Various factors are involved in the development of depression for individuals with brain injury. These may include:

  • Physical changes in the brain due to injury. Depression may result from injury to the areas of the brain that control emotions (e.g. structural damage in specific brain areas such as the prefrontal cortex, hippocampus, and cingulate gyrus can lead to depression).
  • Personality changes directly due to brain injury may also impact development of depression.
  • Changes in capabilities and competencies due to cognitive and physical deficits from brain injury may increase the likelihood of depression for people with ABI. Self-awareness has been shown to play a role in the development of depression as the person slowly recognizes how these deficits will impact their future life.
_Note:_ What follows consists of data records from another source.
(* ===== verification/Mempool.v ===== *)
(** * Memory allocation and memory pools (memory.c)

    A pool is a chain of chunks, each with a block of memory that is handed
    out from the bottom ([pos] upwards, [dalloc]) and from the top ([end]
    downwards, [nalloc]).  Pool structures and blocks live in two heaps
    addressed by numbers, 0 being the null pointer; a pointer into a block is
    the block and an offset.  An access outside a block, a structure that does
    not exist and a failed assertion make an operation [None].  Pools in
    shared memory ([INA_MEM_SHARED]) are not modelled; the segments themselves are
    in Ipc.v. *)
From Stdlib Require Import ZArith Lia Bool.
From stdpp Require Import base numbers option fin_maps gmap strings list.
From S2P Require Import Prelude Error.
Import Error.

Module Mempool.
Local Open Scope inac_scope.

(** ** Data *)

Definition sizeof_ptr : Z := 8.
Definition sizeof_pool : Z := 80.
Definition INA_MEM_ALIGN_SIZE : Z := 2 * sizeof_ptr.
Definition INA_MEM_MIN_POOL_SIZE : Z := 1024.
Definition INA_MEM_FIXED : Z := 0.
Definition INA_MEM_DYNAMIC : Z := 1.
Definition INA_MEM_AUTOSIZE : Z := 2.
Definition INA_MEM_BESTFIT : Z := 4.
Definition INA_MEM_CHILD : Z := 8.
Definition INA_MEM_SHARED : Z := 32.
Definition INA_MEM_NOZEROFILL : Z := 512.

(** [(n + (a - 1)) & ~(a - 1)] in 64 bits *)
Definition INA_MEM_ALIGN_N (n a : Z) : Z := Z.ldiff (u64 (n + (a - 1))) (a - 1).
Definition INA_MEM_ALIGN (n : Z) : Z := INA_MEM_ALIGN_N n INA_MEM_ALIGN_SIZE.
Definition ina_mem_get_aligned_size (query : Z) : Z := INA_MEM_ALIGN query.

(** [cf & flag] *)
Definition flag (cf f : Z) : bool := negb (Z.land cf f =? 0).
(* ===== verification/Str.v ===== *)
(** * Strings (string.c, string.h)

    An [ina_str_t] is a pointer to the characters behind a header with the
    size of the buffer and the length of the text.  A string is modelled by
    its header and the bytes of its buffer; C strings and blocks are the bytes
    from the pointer to the end of their memory.  A load or a store outside a
    buffer and a failed assertion make an operation [None]; the null pointer
    is an inner [None].  The variants that take their memory from a pool and
    the formatted output functions are in StrPool.v. *)
From Stdlib Require Import ZArith Lia Bool.
From stdpp Require Import base numbers option strings list.
From S2P Require Import Prelude Error.
Import Error.

Module Str.
Local Open Scope inac_scope.

(** ** The C library functions used *)

(** [strlen] *)
Fixpoint strlen (m : list Z) : option Z :=
  match m with
  | [] => None
  | c :: m => if c =? 0 then Some 0 else n ← strlen m; Some (n + 1)
  end.

(** [memcmp]: the difference at the first byte that differs. *)
Fixpoint mem_cmp (l r : list Z) (n : nat) {struct n} : option Z :=
  match n with
  | O => Some 0
  | S n =>
      match l, r with
      | x :: l, y :: r => if x =? y then mem_cmp l r n else Some (x - y)
      | _, _ => None
      end
  end.

(** [strchr(chars, c) != NULL], for the characters before the final NUL. *)
Definition strchr (chars : list Z) (c : Z) : bool := (c =? 0) || existsb (Z.eqb c) chars.

(** [char] is signed. *)
Definition schar (c : Z) : Z := if c <? 128 then c else c - 256.

(** [m[i]] *)
Definition at_ (m : list Z) (i : Z) : option Z := if 0 <=? i then m !! Z.to_nat i else None.

(** ** Data *)

Definition __INA_MAX_PREALLOC : Z := 512 * 1024.
Definition __INA_POOLED : Z := 2147483648.
Definition sizeof_hdr : Z := 8.
Definition INT_MAX : Z := 2147483647.

(** [ina_str_hdr_t] *)
Record str := Str { s_size : Z; s_len : Z; s_data : list Z }.

Definition with_len (s : str) (n : Z) : str := Str (s_size s) n (s_data s).
Definition with_data (s : str) (d : list Z) : str := Str (s_size s) (s_len s) d.

Definition pooled (s : str) : bool := negb (Z.land (s_size s) __INA_POOLED =? 0).

(** [size & ~(1U << (32U - 1U))] *)
Definition masked_size (size : Z) : Z := Z.ldiff size __INA_POOLED.

Section Alloc.
(** Whether [malloc] can provide a number of bytes, and the content of fresh
    memory. *)
Variable malloc_ok : Z -> bool.
Variable garbage : Z -> list Z.

Definition fresh_bytes (n : Z) : list Z := take (Z.to_nat n) (garbage n ++ repeat 0 (Z.to_nat n)).

(** [realloc] of a buffer to [n] bytes. *)
Definition realloc_bytes (d : list Z) (n : Z) : list Z :=
  take (Z.to_nat n) (d ++ drop (length d) (fresh_bytes n)).

(** Memory of a pool cannot be given to [realloc]. *)
Definition __ina_ensure_size (hdr : str) (len : Z) : option str :=
  let size := masked_size (s_size hdr) in
  if len <? u64 (size - s_len hdr - 1) then Some hdr else
  let newlen := s_len hdr +₆₄ len in
  let newlen := if newlen <? __INA_MAX_PREALLOC then newlen *₆₄ 2 else newlen +₆₄ __INA_MAX_PREALLOC in
  let size := u32 (newlen + 1) in
  if pooled hdr || negb (malloc_ok (u64 (sizeof_hdr + size))) then None
  else Some (Str size (s_len hdr) (realloc_bytes (s_data hdr) size)).

Definition ina_str_new (len : Z) : option (option str) :=
  let nb := u64 (len + 1 + sizeof_hdr) in
  if (nb =? 0) || negb (malloc_ok nb) then Some None else
  if nb <? sizeof_hdr then None else
  data ← write_at (fresh_bytes (nb - sizeof_hdr)) 0 [0];
  Some (Some (Str (u32 (len + 1)) 0 data)).

Definition ina_str_new_fromblk (blk : option (list Z)) (len : Z) : option (option str) :=
  match blk with
  | None => ina_str_new len
  | Some blk =>
      s ← ina_str_new len;
      match s with
      | None => Some None
      | Some s =>
          data ← (if 0 <? len then bs ← read_at blk 0 len; write_at (s_data s) 0 bs else Some (s_data s));
          data ← write_at data len [0];
          Some (Some (Str (s_size s) (u32 len) data))
      end
  end.

Definition ina_str_new_fromcstr (cstr : option (list Z)) : option (option str) :=
  len ← (match cstr with Some m => strlen m | None => Some 0 end);
  s ← ina_str_new len;
  match s with
  | None => Some None
  | Some s =>
      data ← (match cstr with
              | Some m => bs ← read_at m 0 len; write_at (s_data s) 0 bs
              | None => Some (s_data s)
              end);
      data ← write_at data len [0];
      Some (Some (Str (s_size s) (u32 len) data))
  end.

Definition ina_str_dup (s : option str) : option (option str) :=
  match s with
  | None => Some None
  | Some s => ina_str_new_fromcstr (Some (s_data s))
  end.

(** ** Changing a string *)

Definition ina_str_ncpy (dest : str) (src : option (list Z)) (n : Z) : option str :=
  match src with
  | None => Some dest
  | Some src =>
      d ← __ina_ensure_size dest n;
      bs ← read_at src 0 n;
      data ← write_at (s_data d) 0 bs;
      data ← write_at data n [0];
      Some (Str (s_size d) (u32 n) data)
  end.

Definition ina_str_ncat (dest : str) (src : option (list Z)) (n : Z) : option str :=
  match src with
  | None => Some dest
  | Some src =>
      d ← __ina_ensure_size dest n;
      bs ← read_at src 0 n;
      data ← write_at (s_data d) (s_len d) bs;
      let len := s_len d +₃₂ n in
      data ← write_at data len [0];
      Some (Str (s_size d) len data)
  end.

(** The assertion measures [src] before it is compared with the null
    pointer. *)
Definition ina_str_ncatcstr (dest : str) (src : option (list Z)) (n : Z) : option str :=
  m ← src;
  l ← strlen m;
  if negb (l <=? n) then None else ina_str_ncat dest src n.

Definition ina_str_append_chr (dest : str) (c : Z) : option str :=
  d ← __ina_ensure_size dest 1;
  data ← write_at (s_data d) (s_len d) [c];
  let len := s_len d +₃₂ 1 in
  data ← write_at data len [0];
  Some (Str (s_size d) len data).

Definition ina_str_len (s : option str) : Z := match s with Some s => s_len s | None => 0 end.
Definition ina_str_size (s : option str) : Z := match s with Some s => masked_size (s_size s) | None => 0 end.
Definition ina_str_available (s : option str) : Z :=
  match s with Some s => u32 (masked_size (s_size s) - s_len s - 1) | None => 0 end.

Definition ina_str_cpy (dest : str) (src : option str) : option str :=
  ina_str_ncpy dest (option_map s_data src) (ina_str_len src).

Definition ina_str_cat (dest : str) (src : option str) : option str :=
  ina_str_ncat dest (option_map s_data src) (ina_str_len src).

Definition ina_str_catcstr (dest : str) (src : list Z) : option str :=
  l ← strlen src; ina_str_ncatcstr dest (Some src) l.

(** [ina_str_cmp]; characters are compared as unsigned. *)
Definition ina_str_cmp (lhs rhs : option str) : option Z :=
  let minlen := Z.min (ina_str_len lhs) (ina_str_len rhs) in
  l ← lhs; r ← rhs;
  cmp ← mem_cmp (s_data l) (s_data r) (Z.to_nat minlen);
  if cmp =? 0 then
    c1 ← at_ (s_data l) minlen;
    c2 ← at_ (s_data r) minlen;
    Some (c1 - c2)
  else Some cmp.

(** The loops of [ina_str_toupper] (from 96) and [ina_str_tolower]. *)
Fixpoint case_loop (from : Z) (data : list Z) : option (list Z) :=
  match data with
  | [] => None
  | c :: data =>
      let c := if from =? Z.land 224 c then Z.lxor c 32 else c in
      if c =? 0 then Some (c :: data) else data ← case_loop from data; Some (c :: data)
  end.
  • Emotional response to injury such as struggling to adjust to temporary or lasting disability, losses or role changes within the family and society might contribute to development of depression.
  • Other factors unrelated to the injury, such as pre-injury social functioning, history of mental health issues, and hereditary factors, also influence how a person will react to the brain injury.


Psychological therapies have been shown to be helpful for depression in individuals with brain injury. Cognitive-behavioral therapy (CBT) and Behavioural Activation can help alter patterns of thinking, and change the way people feel and behave. Often these therapies need to be adjusted according to cognitive or physical deficits the person may be experiencing from the brain injury. Acceptance and Commitment Therapy on the other hand may help individuals manage (rather than try to change) the difficulties they experience while developing new life goals. Neuropsychological rehabilitation techniques via use of compensatory mechanisms may also be of benefit to help the person better manage and deal with the cognitive or physical deficits resulting from the brain injury that may be contributing to depression.